──────── SUPPLIED MATERIAL ────────

(* ================================================================== *)
(** * token-utils.ts: the Metaplex metadata decoder *)

Record NameAndSymbol : Type := mkNameAndSymbol {
  decoded_name : JsString;
  decoded_symbol : JsString
}.

Definition decodeMetaplexMetadata (data : Buffer) : Outcome NameAndSymbol :=
  let offset := (1 + 32 + 32)%N in
  nameLength ← readUInt32LE data offset;
  let offset := (offset + 4)%N in
  let name :=
    removeNul (Utf8.decode (bufferSlice data offset (offset + nameLength))) in
  let offset := (offset + nameLength)%N in
  symbolLength ← readUInt32LE data offset;
  let offset := (offset + 4)%N in
  let symbol :=
    removeNul (Utf8.decode (bufferSlice data offset (offset + symbolLength))) in
  mret (mkNameAndSymbol name symbol).

(* ================================================================== *)
(** * The world an [async] function runs in *)

Record TokenMetadata : Type := mkTokenMetadata {
  name : JsString;
  symbol : JsString;
  decimals : N
}.

Inductive Action : Type := Bought | Sold.

(** The text [x.toFixed(digits)] renders, kept as its two arguments. *)
Record FixedText : Type := mkFixedText {
  fixed_value : float;
  fixed_digits : N
}.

────────

◆ **WHAT YOU HAVE TO DO**
Scan the material for the word "JsString". Return every line where it is found.

◆ **RESULT FOR THIS TASK**
  decoded_name : JsString;
  decoded_symbol : JsString
  name : JsString;
  symbol : JsString;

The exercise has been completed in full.